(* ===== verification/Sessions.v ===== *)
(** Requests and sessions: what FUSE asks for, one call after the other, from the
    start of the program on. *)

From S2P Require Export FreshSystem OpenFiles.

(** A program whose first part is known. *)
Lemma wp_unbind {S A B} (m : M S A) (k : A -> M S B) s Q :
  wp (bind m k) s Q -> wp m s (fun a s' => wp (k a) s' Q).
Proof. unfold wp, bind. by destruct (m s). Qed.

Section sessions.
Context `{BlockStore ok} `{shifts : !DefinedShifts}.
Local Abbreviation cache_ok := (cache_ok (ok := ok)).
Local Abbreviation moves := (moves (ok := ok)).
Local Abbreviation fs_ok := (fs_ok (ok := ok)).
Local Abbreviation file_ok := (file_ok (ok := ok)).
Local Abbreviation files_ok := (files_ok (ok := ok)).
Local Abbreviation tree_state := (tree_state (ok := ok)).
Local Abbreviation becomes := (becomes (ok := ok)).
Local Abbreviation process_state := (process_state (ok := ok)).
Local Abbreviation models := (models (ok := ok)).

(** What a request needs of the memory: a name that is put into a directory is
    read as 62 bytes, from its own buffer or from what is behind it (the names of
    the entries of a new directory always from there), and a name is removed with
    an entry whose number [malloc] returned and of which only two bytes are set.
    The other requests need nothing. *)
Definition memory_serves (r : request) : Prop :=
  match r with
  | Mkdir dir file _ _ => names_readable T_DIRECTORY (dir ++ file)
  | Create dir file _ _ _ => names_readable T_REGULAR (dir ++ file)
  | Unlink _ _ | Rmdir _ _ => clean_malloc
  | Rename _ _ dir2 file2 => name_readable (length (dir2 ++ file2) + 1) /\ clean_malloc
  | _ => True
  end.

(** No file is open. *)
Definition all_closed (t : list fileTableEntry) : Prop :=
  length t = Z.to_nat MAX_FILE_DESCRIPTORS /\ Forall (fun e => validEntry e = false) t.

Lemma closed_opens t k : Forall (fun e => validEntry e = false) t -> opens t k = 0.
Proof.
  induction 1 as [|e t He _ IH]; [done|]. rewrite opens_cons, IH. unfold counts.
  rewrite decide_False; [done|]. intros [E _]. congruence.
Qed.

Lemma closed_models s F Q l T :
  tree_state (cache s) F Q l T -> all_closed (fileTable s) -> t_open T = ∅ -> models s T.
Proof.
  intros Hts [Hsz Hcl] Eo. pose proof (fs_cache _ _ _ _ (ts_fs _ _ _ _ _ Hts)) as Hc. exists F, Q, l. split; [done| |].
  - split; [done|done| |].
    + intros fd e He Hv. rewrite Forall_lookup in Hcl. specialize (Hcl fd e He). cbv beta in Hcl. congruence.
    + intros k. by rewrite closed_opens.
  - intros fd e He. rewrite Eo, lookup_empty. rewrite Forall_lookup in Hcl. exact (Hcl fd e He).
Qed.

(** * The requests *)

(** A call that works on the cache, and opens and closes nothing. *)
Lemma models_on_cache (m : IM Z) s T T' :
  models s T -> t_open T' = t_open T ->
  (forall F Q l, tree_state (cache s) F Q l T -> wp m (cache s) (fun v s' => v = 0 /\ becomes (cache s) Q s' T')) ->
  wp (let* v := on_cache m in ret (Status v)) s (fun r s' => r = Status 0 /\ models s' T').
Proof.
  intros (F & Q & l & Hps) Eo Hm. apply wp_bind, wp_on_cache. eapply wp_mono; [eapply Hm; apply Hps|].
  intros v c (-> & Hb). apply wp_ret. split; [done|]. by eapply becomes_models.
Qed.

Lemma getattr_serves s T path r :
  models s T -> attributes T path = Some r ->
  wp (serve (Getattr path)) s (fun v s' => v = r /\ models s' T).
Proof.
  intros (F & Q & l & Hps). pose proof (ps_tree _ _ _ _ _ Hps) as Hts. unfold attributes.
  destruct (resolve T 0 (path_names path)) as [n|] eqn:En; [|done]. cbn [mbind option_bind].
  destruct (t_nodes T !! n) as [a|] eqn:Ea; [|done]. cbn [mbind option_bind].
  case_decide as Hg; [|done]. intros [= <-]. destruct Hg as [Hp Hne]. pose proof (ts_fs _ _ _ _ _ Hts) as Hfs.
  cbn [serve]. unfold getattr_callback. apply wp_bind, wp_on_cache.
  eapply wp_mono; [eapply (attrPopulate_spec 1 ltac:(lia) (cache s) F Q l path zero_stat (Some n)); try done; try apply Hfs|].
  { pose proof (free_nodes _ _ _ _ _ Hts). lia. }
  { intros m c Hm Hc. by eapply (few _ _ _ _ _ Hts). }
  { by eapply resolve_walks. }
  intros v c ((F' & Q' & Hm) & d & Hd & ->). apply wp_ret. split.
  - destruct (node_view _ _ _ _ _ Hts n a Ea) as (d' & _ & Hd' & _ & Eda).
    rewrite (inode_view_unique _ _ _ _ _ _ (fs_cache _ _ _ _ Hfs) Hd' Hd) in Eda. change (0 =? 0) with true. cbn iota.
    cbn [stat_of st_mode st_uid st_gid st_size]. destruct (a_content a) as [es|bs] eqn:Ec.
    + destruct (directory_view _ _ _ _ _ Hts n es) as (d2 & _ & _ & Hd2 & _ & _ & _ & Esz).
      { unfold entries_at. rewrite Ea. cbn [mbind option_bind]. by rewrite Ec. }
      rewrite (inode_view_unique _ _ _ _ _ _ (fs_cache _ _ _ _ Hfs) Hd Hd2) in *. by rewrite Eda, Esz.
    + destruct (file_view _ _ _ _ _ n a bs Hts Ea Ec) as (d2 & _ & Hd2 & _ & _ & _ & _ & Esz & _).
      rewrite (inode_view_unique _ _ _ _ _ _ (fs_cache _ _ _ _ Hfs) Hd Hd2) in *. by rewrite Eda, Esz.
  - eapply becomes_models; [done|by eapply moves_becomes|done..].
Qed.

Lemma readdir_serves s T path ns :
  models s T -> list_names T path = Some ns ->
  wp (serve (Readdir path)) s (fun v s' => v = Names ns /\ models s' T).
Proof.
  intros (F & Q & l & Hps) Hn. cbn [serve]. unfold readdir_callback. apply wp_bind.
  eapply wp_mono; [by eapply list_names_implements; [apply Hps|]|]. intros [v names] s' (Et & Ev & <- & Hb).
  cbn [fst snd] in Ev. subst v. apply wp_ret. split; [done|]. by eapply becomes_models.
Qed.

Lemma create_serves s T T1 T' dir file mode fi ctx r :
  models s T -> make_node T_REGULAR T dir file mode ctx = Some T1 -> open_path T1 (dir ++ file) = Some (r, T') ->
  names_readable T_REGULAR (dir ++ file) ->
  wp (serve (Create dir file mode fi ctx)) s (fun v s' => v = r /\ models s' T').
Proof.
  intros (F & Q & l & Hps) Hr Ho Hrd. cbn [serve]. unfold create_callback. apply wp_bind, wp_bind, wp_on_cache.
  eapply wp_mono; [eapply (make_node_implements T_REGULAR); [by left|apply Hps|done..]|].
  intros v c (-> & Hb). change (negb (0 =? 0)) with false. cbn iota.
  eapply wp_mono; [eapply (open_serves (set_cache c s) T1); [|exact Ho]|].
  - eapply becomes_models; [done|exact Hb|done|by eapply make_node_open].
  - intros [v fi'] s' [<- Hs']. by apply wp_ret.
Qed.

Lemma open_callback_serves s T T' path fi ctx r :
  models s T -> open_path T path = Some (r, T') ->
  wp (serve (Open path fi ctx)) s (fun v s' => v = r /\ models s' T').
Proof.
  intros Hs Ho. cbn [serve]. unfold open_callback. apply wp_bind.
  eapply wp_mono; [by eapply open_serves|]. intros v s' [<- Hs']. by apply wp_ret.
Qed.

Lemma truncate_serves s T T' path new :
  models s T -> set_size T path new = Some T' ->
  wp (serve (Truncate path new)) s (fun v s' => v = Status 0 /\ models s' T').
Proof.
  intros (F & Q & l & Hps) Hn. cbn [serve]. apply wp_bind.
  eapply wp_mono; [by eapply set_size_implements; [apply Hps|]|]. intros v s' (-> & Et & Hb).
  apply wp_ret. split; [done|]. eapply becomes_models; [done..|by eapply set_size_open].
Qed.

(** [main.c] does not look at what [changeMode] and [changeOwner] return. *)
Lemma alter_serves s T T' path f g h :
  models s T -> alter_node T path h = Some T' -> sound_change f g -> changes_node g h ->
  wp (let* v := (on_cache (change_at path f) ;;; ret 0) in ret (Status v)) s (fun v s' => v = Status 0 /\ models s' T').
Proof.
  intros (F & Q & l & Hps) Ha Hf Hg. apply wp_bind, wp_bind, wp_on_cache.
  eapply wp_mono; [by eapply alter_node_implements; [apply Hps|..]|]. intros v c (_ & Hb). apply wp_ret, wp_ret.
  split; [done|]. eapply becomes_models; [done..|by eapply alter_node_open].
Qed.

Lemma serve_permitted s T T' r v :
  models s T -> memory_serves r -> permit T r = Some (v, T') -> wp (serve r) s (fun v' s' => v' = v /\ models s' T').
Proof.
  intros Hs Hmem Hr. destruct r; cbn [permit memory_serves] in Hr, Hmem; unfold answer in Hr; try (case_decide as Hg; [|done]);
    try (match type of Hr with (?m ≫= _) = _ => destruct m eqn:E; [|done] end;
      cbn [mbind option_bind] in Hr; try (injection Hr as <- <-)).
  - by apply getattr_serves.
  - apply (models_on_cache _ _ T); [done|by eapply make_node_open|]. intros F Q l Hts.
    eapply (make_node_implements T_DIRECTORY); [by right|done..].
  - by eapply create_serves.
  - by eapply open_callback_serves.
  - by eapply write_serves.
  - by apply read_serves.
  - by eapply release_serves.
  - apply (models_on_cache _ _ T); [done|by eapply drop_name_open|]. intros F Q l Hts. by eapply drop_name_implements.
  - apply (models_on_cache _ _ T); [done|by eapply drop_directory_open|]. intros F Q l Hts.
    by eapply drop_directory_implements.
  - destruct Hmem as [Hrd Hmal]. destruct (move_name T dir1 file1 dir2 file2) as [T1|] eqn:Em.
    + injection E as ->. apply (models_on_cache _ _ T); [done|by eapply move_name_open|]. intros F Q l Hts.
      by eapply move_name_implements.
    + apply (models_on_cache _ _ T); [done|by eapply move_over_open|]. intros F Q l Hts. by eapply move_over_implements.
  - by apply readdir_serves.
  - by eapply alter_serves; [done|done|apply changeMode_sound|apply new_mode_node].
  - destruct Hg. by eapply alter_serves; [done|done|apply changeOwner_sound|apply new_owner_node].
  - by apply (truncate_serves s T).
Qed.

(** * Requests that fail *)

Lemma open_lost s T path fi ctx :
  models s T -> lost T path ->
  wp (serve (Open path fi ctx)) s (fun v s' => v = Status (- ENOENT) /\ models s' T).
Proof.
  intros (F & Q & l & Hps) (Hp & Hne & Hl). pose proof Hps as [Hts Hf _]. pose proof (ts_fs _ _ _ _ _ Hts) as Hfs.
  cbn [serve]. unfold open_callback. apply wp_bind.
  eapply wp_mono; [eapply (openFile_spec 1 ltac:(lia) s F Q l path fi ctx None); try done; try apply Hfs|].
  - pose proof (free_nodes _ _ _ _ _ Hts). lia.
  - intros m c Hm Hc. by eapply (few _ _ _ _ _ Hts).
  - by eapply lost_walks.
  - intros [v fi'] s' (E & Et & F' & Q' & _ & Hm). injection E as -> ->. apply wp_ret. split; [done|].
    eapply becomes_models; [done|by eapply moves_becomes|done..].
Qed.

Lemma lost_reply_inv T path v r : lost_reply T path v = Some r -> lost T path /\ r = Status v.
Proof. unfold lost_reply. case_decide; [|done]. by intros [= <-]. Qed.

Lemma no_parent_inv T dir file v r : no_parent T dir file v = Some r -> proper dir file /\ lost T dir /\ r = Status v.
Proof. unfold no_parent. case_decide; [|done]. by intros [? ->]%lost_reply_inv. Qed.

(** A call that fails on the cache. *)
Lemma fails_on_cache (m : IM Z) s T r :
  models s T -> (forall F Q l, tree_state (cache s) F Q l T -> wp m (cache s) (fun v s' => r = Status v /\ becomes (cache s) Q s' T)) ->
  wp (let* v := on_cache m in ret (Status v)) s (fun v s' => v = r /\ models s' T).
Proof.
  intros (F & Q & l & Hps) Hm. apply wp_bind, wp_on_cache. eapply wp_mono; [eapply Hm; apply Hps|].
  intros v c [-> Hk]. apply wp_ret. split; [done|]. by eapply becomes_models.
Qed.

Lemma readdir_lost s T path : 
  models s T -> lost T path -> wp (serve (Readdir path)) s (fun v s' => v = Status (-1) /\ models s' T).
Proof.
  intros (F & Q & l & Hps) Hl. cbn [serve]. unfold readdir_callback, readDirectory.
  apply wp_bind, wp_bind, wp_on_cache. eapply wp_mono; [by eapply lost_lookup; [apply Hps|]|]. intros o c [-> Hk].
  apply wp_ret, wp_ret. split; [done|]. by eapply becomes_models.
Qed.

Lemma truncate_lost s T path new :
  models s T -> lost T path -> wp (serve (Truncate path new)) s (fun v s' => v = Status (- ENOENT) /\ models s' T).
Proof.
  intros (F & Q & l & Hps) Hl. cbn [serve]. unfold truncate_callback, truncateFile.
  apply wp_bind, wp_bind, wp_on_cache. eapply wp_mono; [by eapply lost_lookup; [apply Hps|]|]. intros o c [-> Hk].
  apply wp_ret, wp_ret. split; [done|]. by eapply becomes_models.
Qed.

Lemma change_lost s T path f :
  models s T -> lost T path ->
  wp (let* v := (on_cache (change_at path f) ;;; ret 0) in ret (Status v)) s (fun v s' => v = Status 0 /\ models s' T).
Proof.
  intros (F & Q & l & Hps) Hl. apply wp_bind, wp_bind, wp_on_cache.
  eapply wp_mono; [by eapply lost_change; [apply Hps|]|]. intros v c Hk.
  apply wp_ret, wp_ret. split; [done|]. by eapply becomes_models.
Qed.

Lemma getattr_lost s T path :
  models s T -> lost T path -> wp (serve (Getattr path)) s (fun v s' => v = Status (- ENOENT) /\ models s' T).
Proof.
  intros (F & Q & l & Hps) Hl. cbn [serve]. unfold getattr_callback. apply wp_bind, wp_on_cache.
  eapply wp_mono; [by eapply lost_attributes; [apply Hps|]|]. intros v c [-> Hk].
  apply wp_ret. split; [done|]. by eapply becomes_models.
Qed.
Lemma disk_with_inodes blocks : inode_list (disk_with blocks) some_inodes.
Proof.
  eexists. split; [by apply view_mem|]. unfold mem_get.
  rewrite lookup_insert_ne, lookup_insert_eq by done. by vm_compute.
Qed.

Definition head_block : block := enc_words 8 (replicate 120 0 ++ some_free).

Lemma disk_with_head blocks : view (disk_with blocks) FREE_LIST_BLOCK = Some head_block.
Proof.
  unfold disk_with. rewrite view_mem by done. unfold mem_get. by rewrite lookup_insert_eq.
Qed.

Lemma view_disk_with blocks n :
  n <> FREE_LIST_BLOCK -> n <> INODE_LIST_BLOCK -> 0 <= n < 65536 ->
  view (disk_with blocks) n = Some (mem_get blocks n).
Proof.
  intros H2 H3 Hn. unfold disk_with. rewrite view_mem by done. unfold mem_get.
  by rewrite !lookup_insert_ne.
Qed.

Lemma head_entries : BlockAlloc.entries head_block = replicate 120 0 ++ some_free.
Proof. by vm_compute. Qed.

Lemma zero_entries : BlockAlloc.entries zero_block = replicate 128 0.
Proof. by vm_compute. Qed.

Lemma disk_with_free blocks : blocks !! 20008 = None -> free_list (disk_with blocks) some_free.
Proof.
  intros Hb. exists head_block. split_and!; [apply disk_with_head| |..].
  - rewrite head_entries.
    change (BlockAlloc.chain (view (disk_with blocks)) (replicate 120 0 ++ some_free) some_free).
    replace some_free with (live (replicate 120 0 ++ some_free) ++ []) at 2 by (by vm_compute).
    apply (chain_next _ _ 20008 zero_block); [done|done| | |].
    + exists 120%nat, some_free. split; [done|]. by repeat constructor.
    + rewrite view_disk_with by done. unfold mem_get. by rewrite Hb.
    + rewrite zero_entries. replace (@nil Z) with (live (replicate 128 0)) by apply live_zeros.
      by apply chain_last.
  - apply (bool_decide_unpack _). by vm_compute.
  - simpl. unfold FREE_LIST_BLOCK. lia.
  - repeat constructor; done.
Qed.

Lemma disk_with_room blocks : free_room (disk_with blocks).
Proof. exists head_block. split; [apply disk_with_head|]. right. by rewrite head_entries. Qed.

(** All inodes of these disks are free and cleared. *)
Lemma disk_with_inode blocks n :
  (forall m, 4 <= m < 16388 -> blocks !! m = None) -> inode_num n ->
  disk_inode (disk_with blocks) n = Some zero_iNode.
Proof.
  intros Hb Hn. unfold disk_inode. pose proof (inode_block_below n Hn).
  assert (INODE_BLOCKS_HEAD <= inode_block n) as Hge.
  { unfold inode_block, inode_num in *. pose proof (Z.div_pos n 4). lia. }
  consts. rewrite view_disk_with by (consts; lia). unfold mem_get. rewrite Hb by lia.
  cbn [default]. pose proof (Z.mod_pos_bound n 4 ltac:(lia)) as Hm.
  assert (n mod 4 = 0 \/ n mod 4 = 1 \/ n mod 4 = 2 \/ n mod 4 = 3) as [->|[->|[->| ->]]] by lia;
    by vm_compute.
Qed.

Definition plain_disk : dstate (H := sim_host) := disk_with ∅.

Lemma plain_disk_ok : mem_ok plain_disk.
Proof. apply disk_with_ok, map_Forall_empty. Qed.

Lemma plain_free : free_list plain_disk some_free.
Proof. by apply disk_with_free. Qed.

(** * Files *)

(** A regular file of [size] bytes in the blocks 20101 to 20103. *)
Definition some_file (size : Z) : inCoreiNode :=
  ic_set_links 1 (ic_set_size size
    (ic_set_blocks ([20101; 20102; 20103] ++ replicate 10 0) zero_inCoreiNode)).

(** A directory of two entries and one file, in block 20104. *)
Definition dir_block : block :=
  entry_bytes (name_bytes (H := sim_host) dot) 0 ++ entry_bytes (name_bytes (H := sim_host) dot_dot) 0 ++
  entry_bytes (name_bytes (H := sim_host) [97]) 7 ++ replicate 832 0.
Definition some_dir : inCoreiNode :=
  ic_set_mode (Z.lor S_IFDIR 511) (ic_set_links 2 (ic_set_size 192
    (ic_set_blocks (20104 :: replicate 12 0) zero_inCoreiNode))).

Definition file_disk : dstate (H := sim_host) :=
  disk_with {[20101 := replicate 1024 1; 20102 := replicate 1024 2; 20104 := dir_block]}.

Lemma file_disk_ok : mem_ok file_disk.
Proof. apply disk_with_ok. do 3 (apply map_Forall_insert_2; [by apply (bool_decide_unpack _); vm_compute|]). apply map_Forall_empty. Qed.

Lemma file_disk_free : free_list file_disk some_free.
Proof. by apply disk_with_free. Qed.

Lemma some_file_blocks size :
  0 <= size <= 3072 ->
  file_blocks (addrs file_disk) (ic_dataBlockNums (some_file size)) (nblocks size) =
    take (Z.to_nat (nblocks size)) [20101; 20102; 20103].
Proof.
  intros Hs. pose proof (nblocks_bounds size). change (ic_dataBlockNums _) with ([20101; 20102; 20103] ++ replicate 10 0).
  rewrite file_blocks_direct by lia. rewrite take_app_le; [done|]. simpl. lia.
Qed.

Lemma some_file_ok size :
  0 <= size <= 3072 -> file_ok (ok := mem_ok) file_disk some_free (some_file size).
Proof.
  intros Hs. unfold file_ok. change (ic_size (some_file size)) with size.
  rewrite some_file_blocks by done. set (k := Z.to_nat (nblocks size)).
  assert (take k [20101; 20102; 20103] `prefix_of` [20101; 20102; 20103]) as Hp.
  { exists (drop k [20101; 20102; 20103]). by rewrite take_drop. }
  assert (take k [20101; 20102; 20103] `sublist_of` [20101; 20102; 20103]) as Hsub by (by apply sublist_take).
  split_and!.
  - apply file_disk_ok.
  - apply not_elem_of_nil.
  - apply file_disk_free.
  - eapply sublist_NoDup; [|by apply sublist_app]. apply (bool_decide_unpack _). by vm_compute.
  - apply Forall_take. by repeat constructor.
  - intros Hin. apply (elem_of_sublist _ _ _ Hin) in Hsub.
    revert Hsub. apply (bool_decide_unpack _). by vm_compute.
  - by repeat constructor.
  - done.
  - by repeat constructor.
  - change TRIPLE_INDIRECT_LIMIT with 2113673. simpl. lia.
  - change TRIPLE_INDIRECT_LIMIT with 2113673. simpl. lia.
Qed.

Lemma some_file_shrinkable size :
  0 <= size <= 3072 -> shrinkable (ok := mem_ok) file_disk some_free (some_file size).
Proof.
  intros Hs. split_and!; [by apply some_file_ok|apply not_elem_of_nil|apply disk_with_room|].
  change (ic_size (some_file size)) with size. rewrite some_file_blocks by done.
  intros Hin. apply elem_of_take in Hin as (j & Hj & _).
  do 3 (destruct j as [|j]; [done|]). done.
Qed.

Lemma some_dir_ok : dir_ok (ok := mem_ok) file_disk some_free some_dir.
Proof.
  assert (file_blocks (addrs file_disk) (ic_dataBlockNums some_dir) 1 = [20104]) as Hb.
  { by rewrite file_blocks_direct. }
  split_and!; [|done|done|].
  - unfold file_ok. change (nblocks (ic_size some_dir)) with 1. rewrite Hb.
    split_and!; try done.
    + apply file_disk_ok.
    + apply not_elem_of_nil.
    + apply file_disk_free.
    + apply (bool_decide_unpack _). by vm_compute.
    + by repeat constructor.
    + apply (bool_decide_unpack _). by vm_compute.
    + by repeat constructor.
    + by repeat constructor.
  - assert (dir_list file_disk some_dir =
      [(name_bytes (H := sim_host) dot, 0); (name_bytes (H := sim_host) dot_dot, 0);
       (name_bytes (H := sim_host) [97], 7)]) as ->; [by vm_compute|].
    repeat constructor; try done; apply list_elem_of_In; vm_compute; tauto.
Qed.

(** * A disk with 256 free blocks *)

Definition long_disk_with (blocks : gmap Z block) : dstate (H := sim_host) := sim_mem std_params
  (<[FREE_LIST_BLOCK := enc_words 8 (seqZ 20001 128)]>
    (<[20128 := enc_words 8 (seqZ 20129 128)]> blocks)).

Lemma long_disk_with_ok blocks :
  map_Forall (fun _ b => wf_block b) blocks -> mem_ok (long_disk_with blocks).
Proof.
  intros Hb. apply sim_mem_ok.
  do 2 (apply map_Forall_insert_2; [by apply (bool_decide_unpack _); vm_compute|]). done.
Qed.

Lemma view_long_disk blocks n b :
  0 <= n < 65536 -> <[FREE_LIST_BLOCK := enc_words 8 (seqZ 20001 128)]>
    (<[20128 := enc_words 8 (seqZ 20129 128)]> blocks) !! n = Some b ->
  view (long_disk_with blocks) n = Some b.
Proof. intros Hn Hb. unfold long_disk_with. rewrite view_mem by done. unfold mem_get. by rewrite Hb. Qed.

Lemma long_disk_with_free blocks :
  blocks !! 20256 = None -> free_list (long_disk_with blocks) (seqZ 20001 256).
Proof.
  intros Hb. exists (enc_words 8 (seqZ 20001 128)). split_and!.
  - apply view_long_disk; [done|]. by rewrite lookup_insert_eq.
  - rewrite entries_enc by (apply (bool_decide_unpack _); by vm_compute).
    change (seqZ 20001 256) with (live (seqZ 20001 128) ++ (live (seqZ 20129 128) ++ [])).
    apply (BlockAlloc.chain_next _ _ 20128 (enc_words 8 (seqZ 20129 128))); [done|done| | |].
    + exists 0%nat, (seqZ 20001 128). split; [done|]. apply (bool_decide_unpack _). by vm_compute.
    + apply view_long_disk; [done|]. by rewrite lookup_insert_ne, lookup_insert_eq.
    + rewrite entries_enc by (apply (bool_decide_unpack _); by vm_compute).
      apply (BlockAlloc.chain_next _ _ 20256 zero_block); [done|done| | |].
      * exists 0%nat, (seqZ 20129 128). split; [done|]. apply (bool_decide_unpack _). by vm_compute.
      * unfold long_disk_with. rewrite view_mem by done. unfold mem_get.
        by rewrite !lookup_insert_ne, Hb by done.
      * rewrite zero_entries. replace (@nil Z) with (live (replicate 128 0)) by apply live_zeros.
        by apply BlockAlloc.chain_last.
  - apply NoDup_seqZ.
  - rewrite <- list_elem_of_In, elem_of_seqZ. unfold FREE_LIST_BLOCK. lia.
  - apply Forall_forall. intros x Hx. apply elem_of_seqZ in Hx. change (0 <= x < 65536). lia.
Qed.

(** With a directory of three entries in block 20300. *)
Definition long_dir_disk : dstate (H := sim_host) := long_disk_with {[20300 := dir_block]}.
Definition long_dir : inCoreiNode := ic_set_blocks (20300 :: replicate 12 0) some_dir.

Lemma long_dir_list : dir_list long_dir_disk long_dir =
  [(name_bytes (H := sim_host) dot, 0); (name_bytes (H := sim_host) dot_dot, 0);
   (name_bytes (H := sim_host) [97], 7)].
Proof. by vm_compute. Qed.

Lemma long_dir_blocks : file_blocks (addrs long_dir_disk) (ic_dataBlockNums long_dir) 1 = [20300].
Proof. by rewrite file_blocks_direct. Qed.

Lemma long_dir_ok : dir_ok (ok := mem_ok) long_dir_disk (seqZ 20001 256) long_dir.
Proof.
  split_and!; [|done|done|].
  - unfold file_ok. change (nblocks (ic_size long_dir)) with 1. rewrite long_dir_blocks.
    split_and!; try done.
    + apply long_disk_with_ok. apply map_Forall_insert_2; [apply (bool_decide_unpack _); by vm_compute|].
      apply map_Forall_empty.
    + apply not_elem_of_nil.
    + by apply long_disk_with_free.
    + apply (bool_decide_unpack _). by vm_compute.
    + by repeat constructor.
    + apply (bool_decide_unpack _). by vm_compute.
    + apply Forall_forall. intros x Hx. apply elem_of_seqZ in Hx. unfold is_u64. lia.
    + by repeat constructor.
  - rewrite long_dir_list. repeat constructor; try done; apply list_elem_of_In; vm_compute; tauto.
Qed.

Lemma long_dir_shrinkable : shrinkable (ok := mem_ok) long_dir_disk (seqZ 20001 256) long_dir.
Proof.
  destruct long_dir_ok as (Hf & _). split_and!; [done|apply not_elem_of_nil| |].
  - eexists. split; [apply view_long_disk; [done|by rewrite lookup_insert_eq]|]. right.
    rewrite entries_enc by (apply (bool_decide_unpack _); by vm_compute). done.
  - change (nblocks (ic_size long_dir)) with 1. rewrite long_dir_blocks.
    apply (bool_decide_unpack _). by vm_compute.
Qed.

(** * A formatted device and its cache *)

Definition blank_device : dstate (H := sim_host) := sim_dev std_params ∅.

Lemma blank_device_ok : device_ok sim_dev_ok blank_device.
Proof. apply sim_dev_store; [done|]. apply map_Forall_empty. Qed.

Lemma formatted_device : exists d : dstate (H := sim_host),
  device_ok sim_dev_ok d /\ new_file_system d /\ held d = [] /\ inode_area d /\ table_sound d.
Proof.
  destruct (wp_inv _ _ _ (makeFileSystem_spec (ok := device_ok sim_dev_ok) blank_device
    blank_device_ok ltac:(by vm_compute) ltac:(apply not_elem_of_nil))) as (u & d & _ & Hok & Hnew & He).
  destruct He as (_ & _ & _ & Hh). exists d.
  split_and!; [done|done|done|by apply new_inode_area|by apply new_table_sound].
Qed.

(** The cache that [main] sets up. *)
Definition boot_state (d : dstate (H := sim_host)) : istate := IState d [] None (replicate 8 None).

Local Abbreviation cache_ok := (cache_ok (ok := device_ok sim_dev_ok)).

==============================

Work request:
Within the listing, count the lines that contain the word "match", and give the count by itself.

Task answer:
2